» Your task
The answer is to be all of the data below, reproduced exactly.

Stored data
######

(** * Supervisory control of the water-treatment PLC (backend.py)

    A shallow embedding of class [PLCWebController] and of [run_scenario]
    from [live_smiulation/backend.py].

    Modelling conventions.
    - The pymodbus client is an external collaborator: it is an abstract
      type with the three calls the controller makes on it (class
      [ModbusClient]).  A call answers with a response object, with a
      response whose [isError()] holds, or by raising.
    - Protocol I/O and [time.sleep] are effects.  They are threaded through
      a state monad whose state carries the controller object, the list of
      effects performed so far (the [wire]) in chronological order, and a
      logical clock.
    - Durations are in milliseconds ([0.1] s is [100], [0.05] s is [50],
      [0.5] s is [500]); a sleep cannot be negative.
    - Register values, addresses and counts are integers ([Z]); names,
      parameters, directions and scenarios are strings.
    - A parameter with a default value is an [option]: [None] is the call
      that leaves the argument out.
    - Console output ([print]) is not modelled. *)

From stdpp Require Import gmap strings list fin_maps.

Open Scope string_scope.
Open Scope Z_scope.
Open Scope list_scope.

(** ** The protocol client *)

Inductive Response (A : Type) : Type :=
| Reply (a : A)     (* a response object whose [isError()] is false *)
| ErrorReply        (* a response object whose [isError()] is true *)
| Raised.           (* the call raised an exception *)

Arguments Reply {A} a.
Arguments ErrorReply {A}.
Arguments Raised {A}.

Definition is_reply {A} (r : Response A) : bool :=
  match r with Reply _ => true | _ => false end.

(** [client.write_coil(address, value)], [client.read_coils(address, count)]
    and [client.read_holding_registers(address, count)]. *)
Class ModbusClient (C : Type) : Type := {
  client_write_coil : Z -> bool -> C -> Response unit * C;
  client_read_coils : Z -> Z -> C -> Response (list bool) * C;
  client_read_holding_registers : Z -> Z -> C -> Response (list Z) * C
}.

(** What reaches the outside world. *)
Inductive Event : Type :=
| WriteCoil (address : Z) (value : bool)
| ReadCoils (address count : Z)
| ReadHoldingRegisters (address count : Z)
| Sleep (ms : N).

Global Instance Event_eq_dec : EqDecision Event.
Proof. solve_decision. Defined.

Definition is_set_write (e : Event) : bool :=
  match e with WriteCoil _ true => true | _ => false end.

(** Number of writes of [True] among the events: one per pulse that reached
    the client. *)
Definition set_attempts (evs : list Event) : nat :=
  length (List.filter is_set_write evs).

(** ** The point tables of [__init__]

    [coil_map] and [register_map] are assigned once in [__init__] and never
    again; they are constants here.  The items are kept in the order of the
    dict literal, which is the order [.items()] iterates in. *)

Definition coil_items : list (string * Z) :=
  [ ("pump", 0); ("filter", 1); ("uv_reactor", 2); ("start_button", 3);
    ("emergency_button", 4); ("low_level_sensor", 5); ("green_light", 6);
    ("orange_light", 7); ("red_light", 8); ("fault_light", 9);
    ("pt_alert", 10); ("ft_alert", 11); ("turbidity_alert", 12);
    ("pt_inc_sim", 16); ("pt_dec_sim", 17); ("ft_inc_sim", 18);
    ("ft_dec_sim", 19); ("turb_inc_sim", 20); ("turb_dec_sim", 21);
    ("level_inc_sim", 22); ("level_dec_sim", 23) ].

Definition register_items : list (string * Z) :=
  [ ("pressure_value", 0); ("flow_value", 1); ("turbidity_value", 2);
    ("water_level", 3) ].

Definition coil_map : gmap string Z := list_to_map coil_items.
Definition register_map : gmap string Z := list_to_map register_items.

(** [self.thresholds]: a dict with exactly these five keys. *)
Record Thresholds : Type := {
  pt_low : Z;
  pt_high : Z;
  ft_low : Z;
  turb_high : Z;
  level_low : Z
}.

Definition init_thresholds : Thresholds :=
  {| pt_low := 20; pt_high := 80; ft_low := 10; turb_high := 15;
     level_low := 20 |}.

(** The dict built by [get_system_data]. *)
Record SystemData : Type := {
  timestamp : N;
  sd_connected : bool;
  coils : gmap string bool;
  registers : gmap string Z;
  alerts : list string;
  system_fault : bool
}.

(** [param_map] of [adjust_parameter]: parameter to (increment coil,
    decrement coil). *)
Definition param_map : gmap string (string * string) :=
  list_to_map
    [ ("pressure", ("pt_inc_sim", "pt_dec_sim"));
      ("flow", ("ft_inc_sim", "ft_dec_sim"));
      ("turbidity", ("turb_inc_sim", "turb_dec_sim"));
      ("level", ("level_inc_sim", "level_dec_sim")) ].

(** The body of the loops of [read_coils] and [read_registers]:
    [if address < len(values): out[name] = values[address]].
    Every address of the tables is non-negative, so the index is in range
    whenever the guard holds. *)
Definition project_step {A} (values : list A) (out : gmap string A)
  (item : string * Z) : gmap string A :=
  if bool_decide (item.2 < Z.of_nat (length values))
  then match values !! Z.to_nat item.2 with
       | Some v => <[item.1 := v]> out
       | None => out
       end
  else out.

(** [for name, address in items: ...], starting from the empty dict. *)
Definition project {A} (items : list (string * Z)) (values : list A)
  : gmap string A :=
  foldl (project_step values) ∅ items.

(** [alerts = []] followed by the four conditional appends of
    [get_system_data]; [registers.get(key, default)] is [default] on a
    missing key. *)
Definition evaluate_alerts (th : Thresholds) (regs : gmap string Z)
  : list string :=
  let alerts : list string := [] in
  let alerts :=
    if bool_decide (default 50 (regs !! "pressure_value") < pt_low th)
       || bool_decide (default 50 (regs !! "pressure_value") > pt_high th)
    then alerts ++ ["Pressure Alert"] else alerts in
  let alerts :=
    if bool_decide (default 25 (regs !! "flow_value") < ft_low th)
    then alerts ++ ["Flow Alert"] else alerts in
  let alerts :=
    if bool_decide (default 5 (regs !! "turbidity_value") > turb_high th)
    then alerts ++ ["Turbidity Alert"] else alerts in
  let alerts :=
    if bool_decide (default 75 (regs !! "water_level") < level_low th)
    then alerts ++ ["Low Level Alert"] else alerts in
  alerts.

Section Controller.

Context {C : Type} `{ModbusClient C}.

(** The attributes of a [PLCWebController] that change after [__init__],
    and its thresholds. *)
Record PLCWebController : Type := {
  host : string;
  port : Z;
  client : C;
  connected : bool;
  monitoring : bool;
  last_data : option SystemData;   (* [None] is the initial [{}] *)
  thresholds : Thresholds
}.

Definition PLCWebController_init (h : string) (p : Z) (c : C)
  : PLCWebController :=
  {| host := h; port := p; client := c; connected := false;
     monitoring := false; last_data := None;
     thresholds := init_thresholds |}.

Definition set_client (c : C) (s : PLCWebController) : PLCWebController :=
  {| host := host s; port := port s; client := c;
     connected := connected s; monitoring := monitoring s;
     last_data := last_data s; thresholds := thresholds s |}.

Definition set_last_data (d : SystemData) (s : PLCWebController)
  : PLCWebController :=
  {| host := host s; port := port s; client := client s;
     connected := connected s; monitoring := monitoring s;
     last_data := Some d; thresholds := thresholds s |}.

######

» Exercise output
(** * Supervisory control of the water-treatment PLC (backend.py)

    A shallow embedding of class [PLCWebController] and of [run_scenario]
    from [live_smiulation/backend.py].

    Modelling conventions.
    - The pymodbus client is an external collaborator: it is an abstract
      type with the three calls the controller makes on it (class
      [ModbusClient]).  A call answers with a response object, with a
      response whose [isError()] holds, or by raising.
    - Protocol I/O and [time.sleep] are effects.  They are threaded through
      a state monad whose state carries the controller object, the list of
      effects performed so far (the [wire]) in chronological order, and a
      logical clock.
    - Durations are in milliseconds ([0.1] s is [100], [0.05] s is [50],
      [0.5] s is [500]); a sleep cannot be negative.
    - Register values, addresses and counts are integers ([Z]); names,
      parameters, directions and scenarios are strings.
    - A parameter with a default value is an [option]: [None] is the call
      that leaves the argument out.
    - Console output ([print]) is not modelled. *)

From stdpp Require Import gmap strings list fin_maps.

Open Scope string_scope.
Open Scope Z_scope.
Open Scope list_scope.

(** ** The protocol client *)

Inductive Response (A : Type) : Type :=
| Reply (a : A)     (* a response object whose [isError()] is false *)
| ErrorReply        (* a response object whose [isError()] is true *)
| Raised.           (* the call raised an exception *)

Arguments Reply {A} a.
Arguments ErrorReply {A}.
Arguments Raised {A}.

Definition is_reply {A} (r : Response A) : bool :=
  match r with Reply _ => true | _ => false end.

(** [client.write_coil(address, value)], [client.read_coils(address, count)]
    and [client.read_holding_registers(address, count)]. *)
Class ModbusClient (C : Type) : Type := {
  client_write_coil : Z -> bool -> C -> Response unit * C;
  client_read_coils : Z -> Z -> C -> Response (list bool) * C;
  client_read_holding_registers : Z -> Z -> C -> Response (list Z) * C
}.

(** What reaches the outside world. *)
Inductive Event : Type :=
| WriteCoil (address : Z) (value : bool)
| ReadCoils (address count : Z)
| ReadHoldingRegisters (address count : Z)
| Sleep (ms : N).

Global Instance Event_eq_dec : EqDecision Event.
Proof. solve_decision. Defined.

Definition is_set_write (e : Event) : bool :=
  match e with WriteCoil _ true => true | _ => false end.

(** Number of writes of [True] among the events: one per pulse that reached
    the client. *)
Definition set_attempts (evs : list Event) : nat :=
  length (List.filter is_set_write evs).

(** ** The point tables of [__init__]

    [coil_map] and [register_map] are assigned once in [__init__] and never
    again; they are constants here.  The items are kept in the order of the
    dict literal, which is the order [.items()] iterates in. *)

Definition coil_items : list (string * Z) :=
  [ ("pump", 0); ("filter", 1); ("uv_reactor", 2); ("start_button", 3);
    ("emergency_button", 4); ("low_level_sensor", 5); ("green_light", 6);
    ("orange_light", 7); ("red_light", 8); ("fault_light", 9);
    ("pt_alert", 10); ("ft_alert", 11); ("turbidity_alert", 12);
    ("pt_inc_sim", 16); ("pt_dec_sim", 17); ("ft_inc_sim", 18);
    ("ft_dec_sim", 19); ("turb_inc_sim", 20); ("turb_dec_sim", 21);
    ("level_inc_sim", 22); ("level_dec_sim", 23) ].

Definition register_items : list (string * Z) :=
  [ ("pressure_value", 0); ("flow_value", 1); ("turbidity_value", 2);
    ("water_level", 3) ].

Definition coil_map : gmap string Z := list_to_map coil_items.
Definition register_map : gmap string Z := list_to_map register_items.

(** [self.thresholds]: a dict with exactly these five keys. *)
Record Thresholds : Type := {
  pt_low : Z;
  pt_high : Z;
  ft_low : Z;
  turb_high : Z;
  level_low : Z
}.

Definition init_thresholds : Thresholds :=
  {| pt_low := 20; pt_high := 80; ft_low := 10; turb_high := 15;
     level_low := 20 |}.

(** The dict built by [get_system_data]. *)
Record SystemData : Type := {
  timestamp : N;
  sd_connected : bool;
  coils : gmap string bool;
  registers : gmap string Z;
  alerts : list string;
  system_fault : bool
}.

(** [param_map] of [adjust_parameter]: parameter to (increment coil,
    decrement coil). *)
Definition param_map : gmap string (string * string) :=
  list_to_map
    [ ("pressure", ("pt_inc_sim", "pt_dec_sim"));
      ("flow", ("ft_inc_sim", "ft_dec_sim"));
      ("turbidity", ("turb_inc_sim", "turb_dec_sim"));
      ("level", ("level_inc_sim", "level_dec_sim")) ].

(** The body of the loops of [read_coils] and [read_registers]:
    [if address < len(values): out[name] = values[address]].
    Every address of the tables is non-negative, so the index is in range
    whenever the guard holds. *)
Definition project_step {A} (values : list A) (out : gmap string A)
  (item : string * Z) : gmap string A :=
  if bool_decide (item.2 < Z.of_nat (length values))
  then match values !! Z.to_nat item.2 with
       | Some v => <[item.1 := v]> out
       | None => out
       end
  else out.

(** [for name, address in items: ...], starting from the empty dict. *)
Definition project {A} (items : list (string * Z)) (values : list A)
  : gmap string A :=
  foldl (project_step values) ∅ items.

(** [alerts = []] followed by the four conditional appends of
    [get_system_data]; [registers.get(key, default)] is [default] on a
    missing key. *)
Definition evaluate_alerts (th : Thresholds) (regs : gmap string Z)
  : list string :=
  let alerts : list string := [] in
  let alerts :=
    if bool_decide (default 50 (regs !! "pressure_value") < pt_low th)
       || bool_decide (default 50 (regs !! "pressure_value") > pt_high th)
    then alerts ++ ["Pressure Alert"] else alerts in
  let alerts :=
    if bool_decide (default 25 (regs !! "flow_value") < ft_low th)
    then alerts ++ ["Flow Alert"] else alerts in
  let alerts :=
    if bool_decide (default 5 (regs !! "turbidity_value") > turb_high th)
    then alerts ++ ["Turbidity Alert"] else alerts in
  let alerts :=
    if bool_decide (default 75 (regs !! "water_level") < level_low th)
    then alerts ++ ["Low Level Alert"] else alerts in
  alerts.

Section Controller.

Context {C : Type} `{ModbusClient C}.

(** The attributes of a [PLCWebController] that change after [__init__],
    and its thresholds. *)
Record PLCWebController : Type := {
  host : string;
  port : Z;
  client : C;
  connected : bool;
  monitoring : bool;
  last_data : option SystemData;   (* [None] is the initial [{}] *)
  thresholds : Thresholds
}.

Definition PLCWebController_init (h : string) (p : Z) (c : C)
  : PLCWebController :=
  {| host := h; port := p; client := c; connected := false;
     monitoring := false; last_data := None;
     thresholds := init_thresholds |}.

Definition set_client (c : C) (s : PLCWebController) : PLCWebController :=
  {| host := host s; port := port s; client := c;
     connected := connected s; monitoring := monitoring s;
     last_data := last_data s; thresholds := thresholds s |}.

Definition set_last_data (d : SystemData) (s : PLCWebController)
  : PLCWebController :=
  {| host := host s; port := port s; client := client s;
     connected := connected s; monitoring := monitoring s;
     last_data := Some d; thresholds := thresholds s |}.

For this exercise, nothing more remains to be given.